In elementary school, my mom gave permission for me to go with a group to the Methodist Church sometimes (once a week? Once a month? I’m not quite sure) to talk to us about God and Jesus and being saved. Then we all walked back to school. That was back before everyone worried about bad things happening to children every time they left the school; before everyone had to have a background check to talk to children who weren’t their own. Sometimes, Mom and my sister and I would go to the Congregational Church on the corner. I don’t remember Dad ever going. Occasionally, we got to go with friends to their church. I learned later theirs was a Mormon church – all but unheard of in rural Michigan. During the summer we sometimes got on the Baptist church bus with some friends and went to Vacation Bible School. I remember the music – and the preacher standing on his head eating marshmallows because we got 100 kids to come on Friday!

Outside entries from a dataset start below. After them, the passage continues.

(** [str(s) if s else ''] *)
Definition str_or_empty (s : atom) : string :=
  if Py.truthy s then Py.str s else "".

Definition set_script (s : atom) (r : Shortcut) : outcome :=
  Normal (with_script (str_or_empty s) r).
Definition set_name (s : atom) (r : Shortcut) : outcome :=
  Normal (with_name (str_or_empty s) r).
Definition set_generic_name (s : atom) (r : Shortcut) : outcome :=
  Normal (with_generic_name (str_or_empty s) r).
Definition set_description (s : atom) (r : Shortcut) : outcome :=
  Normal (with_description (str_or_empty s) r).

(** The loop that closes the icon setter: [i.root] is a string and the
    base directory a path, and they are compared with [!=]. *)
Fixpoint check_icons (here : PurePath) (l : list PurePath) : option exn :=
  match l with
  | [] => None
  | i :: l' =>
      if Py.ne (AStr (root i)) (APath here) then Some AttributeError
      else check_icons here l'
  end.

(** The icon setter assigns [_icon] first and checks afterwards. *)
Definition set_icon (here : PurePath) (s : pyval) (r : Shortcut) : outcome :=
  let built :=
    match s with
    | PyList l => Py.to_paths l
    | Atom a =>
        if Py.truthy a then
          match Py.to_path a with
          | inl e => inl e
          | inr p => inr [p]
          end
        else inr []
    end in
  match built with
  | inl e => Raised e r
  | inr ps =>
      let r' := with_icon ps r in
      match check_icons here ps with
      | Some e => Raised e r'
      | None => Normal r'
      end
  end.

(** The coercion shared by [arguments], [keywords] and [mime_type]. *)
Definition str_list (s : pyval) : exn + list string :=
  match s with
  | PyList l => inr (map Py.str l)
  | Atom (AStr x) => inr (PyStr.re_split x)
  | Atom ANone => inr []
  | Atom _ => inl TypeError
  end.

Definition set_arguments (s : pyval) (r : Shortcut) : outcome :=
  match str_list s with
  | inr l => Normal (with_arguments l r)
  | inl e => Raised e r
  end.

Definition set_special_arg (s : pyval) (r : Shortcut) : outcome :=
  match s with
  | Atom ANone => Normal (with_special_arg "" r)
  | Atom (AStr x) =>
      if existsb (fun kv => String.eqb x (fst kv)) _LINUX_SPECIAL_ARGS
      then Normal (with_special_arg x r)
      else Raised TypeError r
  | _ => Raised TypeError r
  end.

(** A value found in the list of categories equals one of its strings, so
    it is a string; the last branch of the first [match] is never taken. *)
Definition set_category (s : pyval) (r : Shortcut) : outcome :=
  if Py.in_strs s _FREE_DESKTOP_CATEGORIES then
    match s with
    | Atom (AStr c) => Normal (with_category c r)
    | _ => Raised TypeError r
    end
  else
    match s with
    | Atom ANone => Normal (with_category "" r)
    | _ => Raised TypeError r
    end.

Definition set_keywords (s : pyval) (r : Shortcut) : outcome :=
  match str_list s with
  | inr l => Normal (with_keywords l r)
  | inl e => Raised e r
  end.

Definition set_mime_type (s : pyval) (r : Shortcut) : outcome :=
  match str_list s with
  | inr l => Normal (with_mime_type l r)
  | inl e => Raised e r
  end.

(** [__eq__] between two instances of the class, [__hash__]. *)
Definition eq (self other : Shortcut) : bool :=
  String.eqb (_name other) (_name self).

Definition hash (str_hash : string -> Z) (self : Shortcut) : Z :=
  str_hash (_name self).

End Shortcut_.

(** ** The registry and the build command *)

(** An entry of the set [Shortcut._instances]: the hash the element had when
    it was added, and the element.  A set never recomputes the hash of an
    element it holds. *)
Record entry := mkEntry { e_hash : Z; e_ref : nat }.

(** The mutable objects of a run: the instances, and the class attribute. *)
Record world := mkWorld { heap : list Shortcut; _instances : list entry }.

(** The arguments of [Shortcut(...)]. *)
Record init_args := mkArgs {
  arg_script : atom;
  arg_name : atom;
  arg_generic_name : atom;
  arg_description : atom;
  arg_icon : pyval;
  arg_arguments : pyval;
  arg_special_arg : pyval;
  arg_category : pyval;
  arg_keywords : pyval;
  arg_mime_type : pyval
}.

(** [Shortcut(script)]: every other argument takes its default, [None]. *)
Definition only_script (script : atom) : init_args :=
  mkArgs script ANone ANone ANone (Atom ANone) (Atom ANone) (Atom ANone)
    (Atom ANone) (Atom ANone) (Atom ANone).

(** What the file system answers to the calls the source makes.  [glob]
    gives the matches of a pattern that [Path.glob] accepts; the patterns
    it refuses are those of [glob_pattern_error].  The file system is one
    that answers: the errors of the operating system, such as a directory
    that may not be read, are not part of it. *)
Record FS := mkFS {
  is_dir : PurePath -> bool;
  exists_ : PurePath -> bool;
  glob : PurePath -> string -> list PurePath
}.

(** [self.distribution.metadata] *)
Record Metadata := mkMetadata {
  get_description : atom;
  get_classifiers : list string;
  get_keywords : pyval
}.

(** What a run of the command depends on besides the registry.
    [iter_order] is the order in which a [for] loop meets the entries of
    the set: Python leaves it to the hash table. *)
Record Env := mkEnv {
  fs : FS;
  os_name : string;
  sys_platform : string;
  metadata : Metadata;
  iter_order : list entry -> list entry
}.

(** What [Path.glob] (pathlib of Python 3.11) refuses before it looks at
    the directory: a pattern with a root, with [NotImplementedError], and a
    pattern with a component that holds [**] without being [**], with
    [ValueError]. *)
Definition glob_pattern_error (pattern : string) : option exn :=
  let p := PyPath.of_str pattern in
  if negb (String.eqb (root p) "") then Some NotImplementedError
  else if existsb (fun c => PyStr.contains "**" c && negb (String.eqb c "**"))
                  (parts p)
  then Some ValueError
  else None.

(** An instance before [__init__] has assigned anything. *)
Definition blank : Shortcut := mkShortcut "" "" "" "" [] [] "" "" [] [].

Definition deref (h : list Shortcut) (r : nat) : Shortcut :=
  default blank (h !! r).

(** [l.remove(x)]: the first element equal to [x] goes. *)
Fixpoint list_remove (x : PurePath) (l : list PurePath) : list PurePath :=
  match l with
  | [] => []
  | y :: l' => if PyPath.eqb y x then l' else y :: list_remove x l'
  end.

Section Program.

(** [hash] on strings, and the directory of the module, [_here]. *)
Variable str_hash : string -> Z.
Variable _here : PurePath.

Definition __init__ (a : init_args) (self : Shortcut) : outcome :=
  Shortcut_.set_script (arg_script a) self
  >>> Shortcut_.set_name (arg_name a)
  >>> Shortcut_.set_generic_name (arg_generic_name a)
  >>> Shortcut_.set_description (arg_description a)
  >>> Shortcut_.set_icon _here (arg_icon a)
  >>> Shortcut_.set_arguments (arg_arguments a)
  >>> Shortcut_.set_special_arg (arg_special_arg a)
  >>> Shortcut_.set_category (arg_category a)
  >>> Shortcut_.set_keywords (arg_keywords a)
  >>> Shortcut_.set_mime_type (arg_mime_type a).

(** The test a set makes between a held entry and the element [x] that is
    being added: same stored hash, and then identity or [__eq__]. *)
Definition entry_matches (h : list Shortcut) (x : nat) (e : entry) : bool :=
  (e_hash e =? Shortcut_.hash str_hash (deref h x))
  && ((e_ref e =? x)%nat || Shortcut_.eq (deref h (e_ref e)) (deref h x)).

(** [s.add(x)] *)
Definition set_add (h : list Shortcut) (s : list entry) (x : nat) : list entry :=
  if existsb (entry_matches h x) s then s
  else (s ++ [mkEntry (Shortcut_.hash str_hash (deref h x)) x])%list.

(** [Shortcut.__new__]: when [__init__] raises, the instance is lost and
    the registry is not touched. *)
Definition __new__ (a : init_args) (w : world) : (exn + nat) * world :=
  match __init__ a blank with
  | Raised e _ => (inl e, w)
  | Normal r =>
      let instance := length (heap w) in
      let h := (heap w ++ [r])%list in
      (inr instance, mkWorld h (set_add h (_instances w) instance))
  end.

(** The call [Shortcut(...)].  Python runs [__new__] and then, since what
    it returns is an instance of the class, [__init__] once more on that
    instance with the same arguments. *)
Definition Shortcut_call (a : init_args) (w : world) : (exn + nat) * world :=
  match __new__ a w with
  | (inl e, w1) => (inl e, w1)
  | (inr instance, w1) =>
      let o := __init__ a (deref (heap w1) instance) in
      let w2 := mkWorld (<[instance := record_of o]> (heap w1)) (_instances w1) in
      match o with
      | Normal _ => (inr instance, w2)
      | Raised e _ => (inl e, w2)
      end
  end.

(** *** [build_shortcuts._get_metadatas], statement by statement *)

(** The [for s in Shortcut._instances] loop with its [break]. *)
Definition scan (env : Env) (w : world) (script : string) (shortcut : nat) : nat :=
  match List.find (fun e => String.eqb (_script (deref (heap w) (e_ref e))) script)
                  (iter_order env (_instances w)) with
  | Some e => e_ref e
  | None => shortcut
  end.

Definition fill_name (r : Shortcut) : outcome :=
  if String.eqb (_name r) "" then Shortcut_.set_name (AStr (_script r)) r
  else Normal r.

Definition fill_generic_name (r : Shortcut) : outcome :=
  if String.eqb (_generic_name r) "" then Shortcut_.set_generic_name (AStr (_name r)) r
  else Normal r.

(** The comprehension that filters the globbed files: the table is looked
    up once per file. *)
Fixpoint select_icons (plat : option string) (icons : list PurePath)
  : exn + list PurePath :=
  match icons with
  | [] => inr []
  | ic :: rest =>
      match dict_get _ICON_EXT plat with
      | inl e => inl e
      | inr exts =>
          match select_icons plat rest with
          | inl e => inl e
          | inr l =>
              inr (if existsb (String.eqb (PyPath.suffix ic)) exts
                   then ic :: l else l)
          end
      end
  end.

(** [for ic in shortcut.icon: if not ic.exists(): shortcut.icon.remove(ic)].
    The loop walks the list by index while the body shortens that same
    list.  [fuel] bounds the number of rounds. *)
Fixpoint prune_loop (x : FS) (fuel i : nat) (l : list PurePath) : list PurePath :=
  match fuel with
  | O => l
  | S fuel' =>
      match l !! i with
      | None => l
      | Some ic =>
          if exists_ x ic then prune_loop x fuel' (S i) l
          else prune_loop x fuel' (S i) (list_remove ic l)
      end
  end.

Definition prune_icons (x : FS) (l : list PurePath) : list PurePath :=
  prune_loop x (length l) 0 l.

Definition fill_icon (env : Env) (r : Shortcut) : outcome :=
  match _icon r with
  | [] =>
      let data := PyPath.joinpath _here (PyPath.of_str "data") in
      if is_dir (fs env) data then
        match glob_pattern_error (_name r ++ ".*") with
        | Some e => Raised e r
        | None =>
            let icons := glob (fs env) data (_name r ++ ".*") in
            match select_icons (_get_platform (os_name env) (sys_platform env))
                               icons with
            | inl e => Raised e r
            | inr icons' => Shortcut_.set_icon _here (PyList (map APath icons')) r
            end
        end
      else Shortcut_.set_icon _here (Atom ANone) r
  | l => Normal (Shortcut_.with_icon (prune_icons (fs env) l) r)
  end.

Definition fill_description (env : Env) (r : Shortcut) : outcome :=
  if String.eqb (_description r) ""
  then Shortcut_.set_description (get_description (metadata env)) r
  else Normal r.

I had faith. Faith in the things that I knew. I knew my mom would be there when I got up in the morning and when I got home from school every night. I knew the limb on the tree where I hung upside down to read wasn’t going to break. Faith that when I went down the hill to Grama’s house, she’d let me in and have something to say to make me feel better. I also had that kind of “small-town” faith. If you’ve ever lived in a small town, you know what I mean. The belief that everyone there is good – new people are new people until they’ve been there two generations (or someone “sponsors” them), and nothing bad will happen. Nobody ever moved away. The most excitement we ever had was when “those Navy people” moved into the big, blue house on the corner. I was in first grade. Through everything, their little first grade girl remains my friend.
And then, one spring – my dad didn’t live with us anymore. Mom and Dad were getting a divorce. My mom went to work. My faith took a break. I mean, Mom wasn’t there when I got up in the morning or when I got home from school. My Grama moved away-all the way to Florida – you know, the other side of the world! And to top it off, my family was the center of all the excitement. It was years and years and years before I completely understood why. I may not yet. I may not ever. But we were the center of the gossip. Until we left. Then, we were forgotten.
By that time, I had religion; I was Catholic. The problem now was that I had no faith. In anything. I was 13.